• [EXERCISE DESCRIPTION] Exactly as they appear below, repeat the lines from the one with "sends_unauthenticated (n + m) (bind c k)." through the one with "preserves net_log c -> (forall", and no others.

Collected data

* * * * * * * * *

(** ** Requests sent by the network operations *)

Lemma sends_preserves {A} n (c : IO A) : preserves net_log c -> sends_unauthenticated n c.
Proof.
  intros H w. exists []. rewrite app_nil_r, H. repeat split; [simpl; lia | constructor].
Qed.

Section Sends.
Context {A B : Type}.

Lemma sends_bind n m (c : IO A) (k : A -> IO B) :
  sends_unauthenticated n c -> (forall a, sends_unauthenticated m (k a)) ->
  sends_unauthenticated (n + m) (bind c k).
Proof.
  intros Hc Hk w. unfold bind. destruct (Hc w) as (new1 & E1 & L1 & F1).
  destruct (c w) as [[a|e] w1]; simpl in *.
  - destruct (Hk a w1) as (new2 & E2 & L2 & F2).
    exists (new1 ++ new2). rewrite E2, E1, app_assoc. repeat split.
    + rewrite length_app. lia.
    + now apply Forall_app.
  - exists new1. repeat split; [exact E1 | lia | exact F1].
Qed.

Lemma sends_bind_l n (c : IO A) (k : A -> IO B) :
  sends_unauthenticated n c -> (forall a, preserves net_log (k a)) ->
  sends_unauthenticated n (bind c k).
Proof.
  intros Hc Hk. replace n with (n + 0) by lia.
  apply sends_bind; [exact Hc | intros a; now apply sends_preserves].
Qed.

Lemma sends_bind_r n (c : IO A) (k : A -> IO B) :
  preserves net_log c -> (forall a, sends_unauthenticated n (k a)) ->
  sends_unauthenticated n (bind c k).
Proof.
  intros Hc Hk. change n with (0 + n).
  apply sends_bind; [now apply sends_preserves | exact Hk].
Qed.

Lemma sends_or_wrap n (c : IO A) ctx :
  sends_unauthenticated n c -> sends_unauthenticated n (c ?: ctx).
Proof.
  intros Hc w. unfold or_wrap. specialize (Hc w).
  now destruct (c w) as [[a|e] w1].
Qed.

Lemma sends_try n (c : IO A) : sends_unauthenticated n c -> sends_unauthenticated n (try c).
Proof. intros Hc w. rewrite try_eq. apply Hc. Qed.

* * * * * * * * *

• [SOLUTION TO THE EXERCISE]
  sends_unauthenticated (n + m) (bind c k).
Proof.
  intros Hc Hk w. unfold bind. destruct (Hc w) as (new1 & E1 & L1 & F1).
  destruct (c w) as [[a|e] w1]; simpl in *.
  - destruct (Hk a w1) as (new2 & E2 & L2 & F2).
    exists (new1 ++ new2). rewrite E2, E1, app_assoc. repeat split.
    + rewrite length_app. lia.
    + now apply Forall_app.
  - exists new1. repeat split; [exact E1 | lia | exact F1].
Qed.

Lemma sends_bind_l n (c : IO A) (k : A -> IO B) :
  sends_unauthenticated n c -> (forall a, preserves net_log (k a)) ->
  sends_unauthenticated n (bind c k).
Proof.
  intros Hc Hk. replace n with (n + 0) by lia.
  apply sends_bind; [exact Hc | intros a; now apply sends_preserves].
Qed.

Lemma sends_bind_r n (c : IO A) (k : A -> IO B) :
  preserves net_log c -> (forall a, sends_unauthenticated n (k a)) ->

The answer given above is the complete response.